The consistency of arithmetic from a point of view of constructive tableau method with strong negation, Part I: the system without complete induction

TL;DR

This paper proves the consistency of arithmetic without complete induction using a constructive tableau method with strong negation, establishing cut elimination, disjunction property, and existence property.

Contribution

It introduces a novel proof of consistency for arithmetic without complete induction via tableau systems and cut elimination theorems, with simplified proofs leveraging the disjunction property.

Findings

Proved the consistency of arithmetic without complete induction.

Established cut elimination theorems for the tableau system SN and its subsystem PCN.
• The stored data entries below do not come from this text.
(** * The search-and-highlight engine of the document platform

    A shallow embedding of the client-side search service
    ([searchService]: [splitIntoSentences], [matchByType],
    [computeMatchInfo], [highlightAll], [highlightRanges],
    [highlightByType], [searchDocuments]) and the properties of it that the
    specification states.

    JavaScript strings are sequences of UTF-16 code units; they are modelled
    as [list Z].  Offsets are JavaScript numbers that stay integral here and
    may go negative, so they are [Z].  What the JavaScript host supplies and
    the source does not contain (the Unicode tables behind [toLowerCase],
    [\p{L}], [\p{N}], [\p{P}] and the case folding of [/iu], the double
    arithmetic of [Math.round] and [Math.ceil]) is a [Host] record; the fuzzy
    ranking library is a function parameter of [searchDocuments]. *)

From Stdlib Require Import ZArith Lia String Ascii Permutation.
From Equations Require Import Equations.
From stdpp Require Import base list numbers.

Open Scope Z_scope.

(** ** JavaScript strings *)

Abbreviation JSString := (list Z).

(** A string literal of the source, for text in the Basic Latin block. *)
Definition js (s : string) : JSString :=
  (fun a => Z.of_N (N_of_ascii a)) <$> list_ascii_of_string s.

(** [s.length] as a JavaScript number. *)
Definition len (s : JSString) : Z := Z.of_nat (length s).

(** A string is falsy exactly when it is empty ([!s]). *)
Definition falsy (s : JSString) : bool :=
  match s with [] => true | _ :: _ => false end.
(** ** The iterations of a line *)

Lemma line_point_at_step (sh : bool) (step : line_fxp_step) (cur : line_fxp_coord) (i : Z) :
  {| cur_x := u64 (cur_x (line_point_at sh step cur i) + dx_dk step);
     cur_y := u64 (cur_y (line_point_at sh step cur i) + dy_dk step);
     cur_r := if sh then u32 (cur_r (line_point_at sh step cur i) + dr_dk step)
              else cur_r (line_point_at sh step cur i);
     cur_g := if sh then u32 (cur_g (line_point_at sh step cur i) + dg_dk step)
              else cur_g (line_point_at sh step cur i);
     cur_b := if sh then u32 (cur_b (line_point_at sh step cur i) + db_dk step)
              else cur_b (line_point_at sh step cur i) |}
  = line_point_at sh step cur (i + 1).
Proof.
  unfold line_point_at. cbn [cur_x cur_y cur_r cur_g cur_b].
  assert (H64 : forall a d, u64 (u64 (a + i * d) + d) = u64 (a + (i + 1) * d)).
  { intros a d. unfold u64. rewrite Z.add_mod_idemp_l by lia. f_equal. ring. }
  assert (H32 : forall a d, u32 (u32 (a + i * d) + d) = u32 (a + (i + 1) * d)).
  { intros a d. unfold u32. rewrite Z.add_mod_idemp_l by lia. f_equal. ring. }
  rewrite !H64. destruct sh; [rewrite !H32 |]; reflexivity.
Qed.

(** Every call of the line loop is the call of one of its iterations, made
    at the starting point stepped that many times. *)
Lemma line_loop_iteration_from (g_drawing_area : DrawingArea) (sh : bool)
    (cmd : GPUBackendDrawCommand) (p0 : LineVertex) (step : line_fxp_step)
    (cur : line_fxp_coord) (c : PixelCall) (n : nat) (i0 : Z) :
  In c (line_loop g_drawing_area sh cmd p0 step n (line_point_at sh step cur i0)) ->
  exists i, i0 <= i < i0 + Z.of_nat n
            /\ c = line_call sh p0 (line_point_at sh step cur i).
Proof.
  revert i0. induction n as [| n IH]; intros i0 Hin; [contradiction |].
  cbn [line_loop] in Hin. apply in_app_or in Hin. destruct Hin as [Hin | Hin].
  - destruct (_ && _ && _ && _ && _); [| contradiction].
    destruct Hin as [<- | []]. exists i0. split; [lia | reflexivity].
  - rewrite line_point_at_step in Hin. apply IH in Hin.
    destruct Hin as (i & Hi & E). exists i. split; [lia | exact E].
Qed.

Lemma line_loop_iteration (g_drawing_area : DrawingArea) (sh : bool)
    (cmd : GPUBackendDrawCommand) (p0 : LineVertex) (step : line_fxp_step)
    (n : nat) (cur : line_fxp_coord) (c : PixelCall) :
  line_point_at sh step cur 0 = cur ->
  In c (line_loop g_drawing_area sh cmd p0 step n cur) ->
  exists i, 0 <= i < Z.of_nat n /\ c = line_call sh p0 (line_point_at sh step cur i).
Proof.
  intros Hnorm Hin. rewrite <- Hnorm in Hin. apply line_loop_iteration_from in Hin.
  destruct Hin as (i & Hi & E). exists i. split; [lia | exact E].
Qed.

(** A loop whose iterations are at different positions shades no position
    twice. *)
Lemma line_loop_NoDup (g_drawing_area : DrawingArea) (sh : bool)
    (cmd : GPUBackendDrawCommand) (p0 : LineVertex) (step : line_fxp_step)
    (cur : line_fxp_coord) (n : nat) (i0 : Z) :
  (forall i j, i0 <= i < j -> j < i0 + Z.of_nat n ->
               position (line_call sh p0 (line_point_at sh step cur i))
               <> position (line_call sh p0 (line_point_at sh step cur j))) ->
  NoDup (map position
           (line_loop g_drawing_area sh cmd p0 step n (line_point_at sh step cur i0))).
Proof.
  revert i0. induction n as [| n IH]; intros i0 Hinj; [constructor |].
  cbn [line_loop]. rewrite map_app. apply NoDup_app.
  - destruct (_ && _ && _ && _ && _); cbn [map]; repeat constructor. intros [].
  - rewrite line_point_at_step. apply IH. intros i j Hi Hj. apply Hinj; lia.
  - intros p H1 H2. rewrite line_point_at_step in H2.
    apply in_map_iff in H2. destruct H2 as (c & Ec & Hc).
    apply line_loop_iteration_from in Hc. destruct Hc as (j & Hj & ->).
    destruct (_ && _ && _ && _ && _); [| contradiction].
    destruct H1 as [<- | []].
    apply (Hinj i0 j); [lia | lia | now symmetry].
Qed.

Lemma DrawLine_calls_loop (g_drawing_area : DrawingArea) (sh : bool)
    (cmd : GPUBackendDrawCommand) (p0 p1 : LineVertex) :
  DrawLine_calls g_drawing_area sh cmd p0 p1
  = if (u32 (abs32 (s32 (lx p1 - lx p0))) >=? MAX_PRIMITIVE_WIDTH)
       || (u32 (abs32 (s32 (ly p1 - ly p0))) >=? MAX_PRIMITIVE_HEIGHT)
    then []
    else
      let k := line_length p0 p1 in
      let q := line_endpoints p0 p1 k in
      let step := line_step sh (fst q) (snd q) k in
      line_loop g_drawing_area sh cmd (fst q) step (Z.to_nat (k + 1))
        (line_start sh (fst q) step).
Proof.
  unfold DrawLine_calls, line_length. destruct (_ || _); [reflexivity |].
  cbv zeta. destruct (line_endpoints _ _ _) as [q0 q1]. cbn [fst snd].
  unfold line_step, line_start. destruct (_ =? 0); reflexivity.
Qed.

Lemma line_start_normal (sh : bool) (p0 : LineVertex) (step step' : line_fxp_step) :
  line_point_at sh step' (line_start sh p0 step) 0 = line_start sh p0 step.
Proof.
  unfold line_point_at, line_start. cbn [cur_x cur_y cur_r cur_g cur_b].
  rewrite !Z.mul_0_l, !Z.add_0_r.
  assert (H64 : forall z, u64 (u64 z) = u64 z) by (intros; apply Z.mod_mod; lia).
  assert (H32 : forall z, u32 (u32 z) = u32 z) by (intros; apply Z.mod_mod; lia).
  rewrite H64. destruct (dy_dk step <? 0); rewrite H64;
    (destruct sh; [rewrite !H32 |]; reflexivity).
Qed.

(** The two differences of a line that passes the size tests, as the code
    takes them: small, and [k] is the larger of their magnitudes. *)
Lemma line_length_bounds (p0 p1 : LineVertex) :
  (u32 (abs32 (s32 (lx p1 - lx p0))) >=? MAX_PRIMITIVE_WIDTH)
  || (u32 (abs32 (s32 (ly p1 - ly p0))) >=? MAX_PRIMITIVE_HEIGHT) = false ->
  Z.abs (s32 (lx p1 - lx p0)) < 1024 /\ Z.abs (s32 (ly p1 - ly p0)) < 512
  /\ line_length p0 p1
     = Z.max (Z.abs (s32 (lx p1 - lx p0))) (Z.abs (s32 (ly p1 - ly p0))).
Proof.
  intros Hsize. apply orb_false_iff in Hsize. destruct Hsize as [Hw Hh].
  apply size_test in Hw; [| unfold MAX_PRIMITIVE_WIDTH; lia].
  apply size_test in Hh; [| unfold MAX_PRIMITIVE_HEIGHT; lia].
  unfold MAX_PRIMITIVE_WIDTH, MAX_PRIMITIVE_HEIGHT in *.
  destruct Hw as [Hw Ew], Hh as [Hh Eh]. unfold line_length. rewrite Ew, Eh.
  destruct (Z.gtb_spec (Z.abs (s32 (lx p1 - lx p0))) (Z.abs (s32 (ly p1 - ly p0)))); lia.
Qed.

(** Every call of a line is the call of an iteration [i] of its loop,
    [0 <= i <= k]. *)
Lemma DrawLine_calls_iteration (g_drawing_area : DrawingArea) (sh : bool)
    (cmd : GPUBackendDrawCommand) (p0 p1 : LineVertex) (c : PixelCall) :
  In c (DrawLine_calls g_drawing_area sh cmd p0 p1) ->
  let k := line_length p0 p1 in
  let q := line_endpoints p0 p1 k in
  let step := line_step sh (fst q) (snd q) k in
  Z.abs (s32 (lx p1 - lx p0)) < 1024 /\ Z.abs (s32 (ly p1 - ly p0)) < 512
  /\ k = Z.max (Z.abs (s32 (lx p1 - lx p0))) (Z.abs (s32 (ly p1 - ly p0)))
  /\ exists i, 0 <= i <= k
               /\ c = line_call sh (fst q)
                        (line_point_at sh step (line_start sh (fst q) step) i).
Proof.
  rewrite DrawLine_calls_loop. intros Hin k q step.
  destruct (_ || _) eqn:Hsize; [contradiction |].
  apply line_length_bounds in Hsize. destruct Hsize as (Hw & Hh & Hk). fold k in Hk.
  cbv zeta in Hin. fold k q step in Hin.
  apply line_loop_iteration in Hin; [| apply line_start_normal].
  destruct Hin as (i & Hi & E).
  split; [assumption | split; [assumption | split; [assumption |]]].
  exists i. split; [lia | exact E].
Qed.

Lemma line_colour_origin (c : Z) :
  0 <= c < 256 ->
  u32 (Z.lor (Z.shiftl c Line_RGB_FractBits) (Z.shiftl 1 (Line_RGB_FractBits - 1)))
  = 4096 * c + 2048.
Proof.
  intros Hc. unfold Line_RGB_FractBits. rewrite Z.shiftl_mul_pow2 by lia.
  change (Z.shiftl 1 (12 - 1)) with 2048.
  replace (c * 2 ^ 12) with (0 + 2 ^ 12 * c) by lia.
  replace 2048 with (2048 + 2 ^ 12 * 0) at 1 by lia.
  rewrite (op_split Z.lor orb eq_refl Z.lor_spec 12) by lia.
  rewrite Z.lor_0_l, Z.lor_0_r. unfold u32. rewrite Z.mod_small; lia.
Qed.

(** The colour of iteration [i] of a shaded line: between the colours of the
    two ends, and equal to them at the first and at the last iteration. *)
Lemma line_colour_at (c0 c1 k i : Z) :
  0 <= c0 < 256 -> 0 <= c1 < 256 -> 0 < k < 2048 -> 0 <= i <= k ->
  let v :=
    Truncate8
      (Z.shiftr
         (u32 (u32 (Z.lor (Z.shiftl c0 Line_RGB_FractBits)
                      (Z.shiftl 1 (Line_RGB_FractBits - 1)))
               + i * line_color_step c0 c1 k))
         Line_RGB_FractBits) in
  Z.min c0 c1 <= v <= Z.max c0 c1 /\ (i = 0 -> v = c0) /\ (i = k -> v = c1).
Proof.
  intros H0 H1 Hk Hi. cbv zeta.
  rewrite line_colour_origin, line_color_step_closed by assumption.
  assert (Hq : exists q, Z.quot ((c1 - c0) * 2 ^ 12) k = q
                         /\ ((0 <= c1 - c0 /\ 0 <= q
                              /\ q * k <= (c1 - c0) * 4096 < q * k + k)
                             \/ (c1 - c0 <= 0 /\ q <= 0
                                 /\ q * k - k < (c1 - c0) * 4096 <= q * k))).
  { eexists. split; [reflexivity |].
    destruct (Z_le_gt_dec 0 (c1 - c0)) as [Hc | Hc]; [left | right].
    - rewrite Z.quot_div_nonneg by lia. split; [lia |].
      Z.div_mod_to_equations. nia.
    - replace ((c1 - c0) * 2 ^ 12) with (- ((c0 - c1) * 2 ^ 12)) by lia.
      rewrite Z.quot_opp_l, Z.quot_div_nonneg by lia. split; [lia |].
      Z.div_mod_to_equations. nia. }
  destruct Hq as (q & -> & Hq).
  assert (Hv : exists v, 4096 * v <= 4096 * c0 + 2048 + i * q < 4096 * (v + 1)
                         /\ Z.min c0 c1 <= v <= Z.max c0 c1
                         /\ (i = 0 -> v = c0) /\ (i = k -> v = c1)).
  { exists ((4096 * c0 + 2048 + i * q) / 4096).
    assert (Hiq : (0 <= c1 - c0 /\ 0 <= i * q <= (c1 - c0) * 4096)
                  \/ (c1 - c0 <= 0 /\ (c1 - c0) * 4096 <= i * q <= 0)).
    { destruct Hq as [(Hc & Hq0 & Hqk) | (Hc & Hq0 & Hqk)]; [left | right];
        (split; [exact Hc |]).
      - assert (i * q <= k * q) by nia. nia.
      - assert (k * q <= i * q) by nia. nia. }
    split; [| split; [| split]].
    - pose proof (Z.mul_div_le (4096 * c0 + 2048 + i * q) 4096).
      pose proof (Z.mul_succ_div_gt (4096 * c0 + 2048 + i * q) 4096). lia.
    - split.
      + apply Z.div_le_lower_bound; lia.
      + assert ((4096 * c0 + 2048 + i * q) / 4096 < Z.max c0 c1 + 1)
          by (apply Z.div_lt_upper_bound; lia). lia.
    - intros ->. symmetry. apply Z.div_unique with 2048; lia.
    - intros ->. symmetry.
      apply Z.div_unique with (2048 + k * q - (c1 - c0) * 4096); [| ring].
      destruct Hq as [Hq | Hq]; nia. }
  destruct Hv as (v & Hv & Hrange & Hfirst & Hlast).
  assert (Ev : Truncate8 (Z.shiftr (u32 (4096 * c0 + 2048 + i * q)) Line_RGB_FractBits) = v).
  { unfold u32, Truncate8, Line_RGB_FractBits.
    rewrite (Z.mod_small (4096 * c0 + 2048 + i * q)) by lia.
    rewrite Z.shiftr_div_pow2 by lia.
    replace ((4096 * c0 + 2048 + i * q) / 2 ^ 12) with v
      by (apply Z.div_unique with (4096 * c0 + 2048 + i * q - 4096 * v); lia).
    apply Z.mod_small. lia. }
  rewrite Ev. auto.
Qed.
Demonstrated the disjunction property and existence property for SN.

Abstract

In this Part I, we shall prove the consistency of arithmetic without complete induction from a point of view of strong negation, using its embedding to the tableau system $\bf SN$ of constructive arithmetic with strong negation without complete induction, for which two types of cut elimination theorems hold. One is $\bf SN$-cut elimination theorem for the full system $\bf SN$. The other is $\bf PCN$-cut elimination theorem for a proposed subsystem $\bf PCN$ of $\bf SN$. The disjunction property and the E-theorem (existence property) for $\bf SN$ are also proved. As a novelty, we shall give a simple proof of a restricted version of $\bf SN$-cut elimination theorem as an application of the disjunction property, using $\bf PCN$-cut elimination theorem.